(* ===== verification/Prelude.v ===== *)
(** * cserv: a verification of the web server's core

    cserv is a single-threaded, event-driven HTTP server: a master process starts workers,
    a worker runs coroutines under a scheduler with timers, wrapped socket calls suspend a
    coroutine until epoll reports its descriptor, and each connection is served by the HTTP
    module, which parses the request incrementally and sends one response.  This library
    models the C code function by function and proves what makes the parts correct.

    ** Conventions

    A C function is a Gallina function with the state it changes passed in and out.  [cres]
    is its outcome: a value, undefined behaviour ([Ub]: an access outside an object, a use
    of NULL or of freed memory, signed overflow) or lack of fuel ([Fuel]).  Addresses are
    integers; memory is a finite map, one per kind of cell (bytes, list nodes, hash
    elements, tree nodes), so an unmapped address cannot be used.  Integers that wrap are
    reduced explicitly ([u16], [u32], [size_t], [i32]); signed arithmetic goes through
    [int_arith].  Loops are recursive functions with fuel; the fuel is computed from the
    state (bytes received, nodes mapped, objects pooled, iterations a length allows) and
    every theorem about a loop shows that it is enough.  Code outside the repository
    (malloc, the sockets, an application's handlers) is a parameter, with what is documented
    of it as a hypothesis or a class of laws.

    ** Parts

    - [CStr]: [util/str.h], [util/buffer.h].
    - [RequestTypes]: [http/request.h], field by field.
    - [ParseLine]: [http_parse_request_line] of [http/parse.c], one definition per case.
      [ParseLineRun] turns the pointer loop into a fold over bytes, [ParseMethod] treats the
      method names and the character table, [ParseLineSafety] has the invariant over the 27
      states, [ParseLineFacts] and [ParseLineRoundTrip] the theorems: the parser is total,
      stays inside the buffer, resumes where it stopped, delivers slices of what it consumed
      and inverts the printing of a request line.
    - [ParseHeader]: [http_parse_request_header], with [ParseHeaderFacts],
      [ParseHeaderProps] and [ParseHeaderRoundTrip] in the same order.
    - [ListHead]: [util/list.h], circular lists at the level of pointers.
    - [HashTable], [HashTableSpec]: [util/hashtable.c]; the table refines a finite map, and
      the class [KeyMap] is the part of that which the HTTP module uses.
    - [Memcache]: [util/memcache.c], the ownership of pooled objects over every sequence of
      operations.
    - [Net]: the sockets as the class [Network], and [Streamed] for networks on which what a
      client has still to send is known; a scripted network for concrete runs.
    - [Response], [ResponseProps]: [http/response.c], the tables and the exact bytes sent.
    - [Request], [RequestFacts], [HostHeader], [RequestProps]: the request handler of
      [http/request.c], from the first byte to the response, over any network; the main
      theorem is [request_answered].  [FirstHeader] follows the byte after the request line
      through both parsers: a client whose first header starts with a letter, a digit or a
      hyphen cannot meet the index that the object was left with.  [Connections]: the handler
      with its pool of objects; connections are isolated from each other, and sequences of
      them are served.
    - [RequestInit], [RequestInitFacts]: the start-up of the HTTP module and what it
      establishes for the handler.
    - [RbTree]: [util/rbtree.c] and [util/rbtree.h] with the colour in the parent word.
      [RbRep] relates heaps to trees and has one lemma per primitive, [RbInsert],
      [RbErase] and [RbEraseColor] follow the two rebalancing loops, [RbProps] states the
      contract: an ordered sequence with insertion at a gap, removal, and a first element
      on a path of logarithmic length.
    - [Sched]: [coro/sched.c], every function over the pointer-level lists, the two levels of
      trees and the pool.  [SchedSearch] and [SchedInv] treat the searches and the trees,
      [SchedLists] the lists, [SchedOps] and [SchedSteps] the invariant and each entry point,
      [SchedProps] the contracts and the scheduling cycle as a state machine, [SchedDemo]
      concrete runs.
    - [Spinlock], [SpinlockProps]: [util/spinlock.h], each atomic access one step.  The
      ticket lock refines a lock granted in the order of the requests, and in a fair run
      everybody who waits is served.
    - [Shm], [ShmProps]: [util/shm.c]; allocations that run at the same time under the lock
      give the results of some sequence of allocations.
    - [Cirbuf], [CirbufProps]: [util/cirbuf.h], with one writer and one reader at once.
    - [Logger], [LoggerProps]: [logger.c], from a message to the contents of the file.
    - [Conf]: [util/conf.c].  [Env]: [env.c] and the process-number file of [util/system.c].
      [ProcTitle]: the process title of [util/system.c], with the move of arguments and
      environment to the heap.  [System]: its resource limits, processor binding and
      daemonising, and the installation of the handlers of [signal.c].
    - [Event]: [event.c] over epoll as the class [Epoll].
    - [SyscallHook], [SyscallHookProps]: [syscall_hook.c] and [util/net.h].  [HookedNet]: its
      [recv] and [send] over a kernel are a network, so that the theorems on the request
      handler hold for the calls it really makes ([served_over_hooks]).
    - [EventCycle]: scheduler, event table and wrapped calls together: in every state a worker
      can reach, the table, the kernel and the sleeping coroutines agree, and an event cycle
      wakes only coroutines that sleep ([cycle_safe]).
    - [Switch], [SwitchArm]: the assembly of [coro/switch.c] for both architectures, as lists
      of instructions.
    - [Process]: master and workers of [process.c], the handlers of [signal.c] and the
      commands of [main.c]; signals arrive between any two accesses of the master to what
      a handler uses, and between the parts of the handler for SIGCHLD.
    - [Startup], [WorkerStart]: the start of the server in [main] and of a worker, composed
      of the initialisations of all components.  [Service]: the registration of the HTTP
      module, and a worker from its start to the answers of its clients
      ([http_worker_serves]).

    ** Bounds

    Times: a scheduling cycle and a sleep take less than 2^30 ms ([HORIZON]), because the
    order of the timer tree is the sign of a difference stored in an [int].  Ticket lock: at
    most 2^32 threads, and no compare-and-swap so late that the 32-bit counter has gone
    round ([timely]).  Shared memory: requests of at most 2^63 bytes.  Logging: lines
    shorter than a record.  Configuration: numbers of at most 2^20 for the theorems that
    exclude overflow ([numbers_ok]).  Clients: no ten digits in a row, so that a
    Content-Length fits an [int].  Objects of the pool lie below address 2^63 and hold
    anything, as [http_request_handler] does not set [lowcase_index]; the theorems on
    connections ask that this index happens to be valid, or that the first header of the client
    starts with a letter, a digit or a hyphen ([plain_start]), so that it is not used.  A worker has at
    least four connections.  Epoll: the kernel may refuse a new descriptor, but not a
    change to one that it watches or its removal ([Epoll]).  The results of [send] in
    [http_finalize_request] and of [write] in [log_flush] are parameters that the code does not
    look at: the theorems say what is passed to these calls.  The theorems [trylock_late],
    [shm_alloc_overflow], [log_line_too_long], [few_connections_abort], [lost_worker],
    [stray_signal], [stop_without_workers], [title_too_long], [slot_recycled],
    [parse_header_stale_index], [refused_delete] and [flush_page_unmapped] show what happens
    outside these bounds and in races of the code.

    ** Not modelled

    Printing ([print_env], usage), [get_tm], which only calls [localtime], and the logging
    calls inside other components, which are left out of the functions that make them; those
    of [signal.c], whose handlers are given the state of the log, are part of [Process].
    Connections of one worker interleave at the level of coroutines, events and pool
    ([EventCycle], [Memcache], [Connections]); the HTTP handler itself is one function per
    connection, with the network as its only view of the others. *)

From stdpp Require Import base gmap list numbers strings.
From Stdlib Require Import ZArith Lia.

#[export] Set Default Proof Using "Type".
Open Scope Z_scope.

(** ** Results of C code

    A C computation delivers a value, runs into undefined behaviour (an access
    outside its object, a signed overflow, a use of NULL), or exhausts the fuel
    that stands for the iterations of its loop.  Theorems about the code exclude
    the last two explicitly. *)

Inductive cres (A : Type) : Type :=
| Ok (a : A)
| Ub
| Fuel.

Arguments Ok {A} a.
Arguments Ub {A}.
Arguments Fuel {A}.

Definition cres_bind {A B} (f : A → cres B) (x : cres A) : cres B :=
  match x with
  | Ok a => f a
  | Ub => Ub
  | Fuel => Fuel
  end.

#[export] Instance cres_mret : MRet cres := @Ok.
#[export] Instance cres_mbind : MBind cres := @cres_bind.

Definition of_option {A} (o : option A) : cres A :=
  match o with
  | Some a => Ok a
  | None => Ub
  end.

(** Code that may end the process: [exit] with a status, or a failed [assert]. *)
Inductive proc (A : Type) : Type :=
| Running (a : A)
| Exit (code : Z)
| Aborted.

Arguments Running {A} a.
Arguments Exit {A} code.
Arguments Aborted {A}.

#[export] Instance cres_eq_dec {A} `{EqDecision A} : EqDecision (cres A).
Proof. solve_decision. Defined.

(** ** Machine integers *)

Definition u16 (z : Z) : Z := z mod 2 ^ 16.
Definition u32 (z : Z) : Z := z mod 2 ^ 32.
Definition u64 (z : Z) : Z := z mod 2 ^ 64.
(* size_t of the LP64 targets the program supports *)
Definition size_t (z : Z) : Z := u64 z.
(* conversion of a value to a 32-bit int: two's complement *)
Definition i32 (z : Z) : Z := (z + 2 ^ 31) mod 2 ^ 32 - 2 ^ 31.
Definition is_i32 (z : Z) : bool := (- 2 ^ 31 <=? z) && (z <? 2 ^ 31).
(* signed arithmetic: overflow is undefined behaviour *)
Definition int_arith (z : Z) : cres Z := if is_i32 z then Ok z else Ub.

Lemma u32_id z : 0 ≤ z < 2 ^ 32 → u32 z = z.
Proof. apply Z.mod_small. Qed.
Lemma u32_range z : 0 ≤ u32 z < 2 ^ 32.
Proof. by apply Z.mod_pos_bound. Qed.
Lemma u16_id z : 0 ≤ z < 2 ^ 16 → u16 z = z.
Proof. apply Z.mod_small. Qed.
Lemma u16_range z : 0 ≤ u16 z < 2 ^ 16.
Proof. by apply Z.mod_pos_bound. Qed.
Lemma size_t_id z : 0 ≤ z < 2 ^ 64 → size_t z = z.
Proof. apply Z.mod_small. Qed.
Lemma size_t_range z : 0 ≤ size_t z < 2 ^ 64.
Proof. by apply Z.mod_pos_bound. Qed.
Lemma i32_id z : - 2 ^ 31 ≤ z < 2 ^ 31 → i32 z = z.
Proof. intros ?. unfold i32. rewrite Z.mod_small; lia. Qed.

Lemma int_arith_ok z : - 2 ^ 31 ≤ z < 2 ^ 31 → int_arith z = Ok z.
Proof. intros ?. unfold int_arith, is_i32. by rewrite (proj2 (andb_true_iff _ _)) by lia. Qed.

Lemma int_arith_inv z v : int_arith z = Ok v → v = z ∧ - 2 ^ 31 ≤ z < 2 ^ 31.
Proof. unfold int_arith, is_i32. case_match; [intros [= <-]; lia | done]. Qed.

Lemma int_arith_ub z : ¬ (- 2 ^ 31 ≤ z < 2 ^ 31) → int_arith z = Ub.
Proof.
  intros Hz. unfold int_arith, is_i32.
  destruct ((- 2 ^ 31 <=? z) && (z <? 2 ^ 31)) eqn:E; [lia | done].
Qed.

(** ** Characters and byte strings

    A byte is an integer in [0, 255].  ["x"%c] is the code of a character and
    [str "text"] the bytes of a string literal, without its terminating NUL. *)

Declare Scope c_scope.
Delimit Scope c_scope with c.

Definition parse_char (l : list Byte.byte) : option Z :=
  match l with
  | [b] => Some (Z.of_N (Byte.to_N b))
  | _ => None
  end.
Definition print_char (z : Z) : option (list Byte.byte) := None.
String Notation Z parse_char print_char : c_scope.

Fixpoint str (s : string) : list Z :=
  match s with
  | EmptyString => []
  | String a s => Z.of_N (Ascii.N_of_ascii a) :: str s
  end.

Definition is_byte (z : Z) : Prop := 0 ≤ z < 256.

(** A decidable property of bytes can be checked on all of them. *)
Lemma byte_forall (f : Z → bool) :
  forallb f (seqZ 0 256) = true → ∀ c, is_byte c → f c = true.
Proof.
  intros H c Hc. rewrite forallb_forall in H. apply H, list_elem_of_In, elem_of_seqZ.
  unfold is_byte in Hc. lia.
Qed.

(** ** Memory

    Byte-addressed memory as a finite map: an unmapped address is outside every
    object and reading or writing it is undefined behaviour.  NULL is 0. *)

Definition NULL : Z := 0.

Definition load (m : gmap Z Z) (a : Z) : cres Z := of_option (m !! a).
Definition store (m : gmap Z Z) (a v : Z) : cres (gmap Z Z) :=
  match m !! a with
  | Some _ => Ok (<[a := v]> m)
  | None => Ub
  end.

(** ** Tactics *)

(** Side conditions that recur: ranges, alignment, membership. *)
Create HintDb cserv.
#[export] Hint Resolve u16_range u32_range size_t_range : cserv.

(** Linear arithmetic after turning boolean comparisons into propositions. *)
Ltac bool_to_prop :=
  rewrite ?andb_true_iff, ?andb_false_iff, ?orb_true_iff, ?orb_false_iff,
    ?negb_true_iff, ?negb_false_iff, ?Z.eqb_neq, ?Z.eqb_eq, ?Z.ltb_lt, ?Z.ltb_ge,
    ?Z.leb_le, ?Z.leb_gt in *.
Ltac blia := bool_to_prop; lia.

(** Replaces a closed constant by its value. *)
Ltac compute_const c := let v := eval vm_compute in c in change c with v.

(** Replaces string literals by their bytes. *)
Ltac compute_strs :=
  repeat match goal with |- context [str ?s] => compute_const (str s) end.

(** Unfolds the bind of [cres] on a computed result. *)
Ltac cres_simpl := cbn [mbind cres_mbind cres_bind mret cres_mret of_option] in *.

(** Splits every [NoDup] of a concatenation into facts about membership. *)
Ltac nodup_split :=
  repeat match goal with
  | H : NoDup (_ ++ _) |- _ => apply NoDup_app in H as (? & ? & ?)
  | H : NoDup (_ :: _) |- _ => apply NoDup_cons in H as [? ?]
  end.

=-=-=

> **WHAT TO PRODUCE**:
From the data above, copy each line where the string "passed" appears.

> **SOLUTION TO THE PROBLEM**:
    A C function is a Gallina function with the state it changes passed in and out.  [cres]
    look at: the theorems say what is passed to these calls.  The theorems [trylock_late],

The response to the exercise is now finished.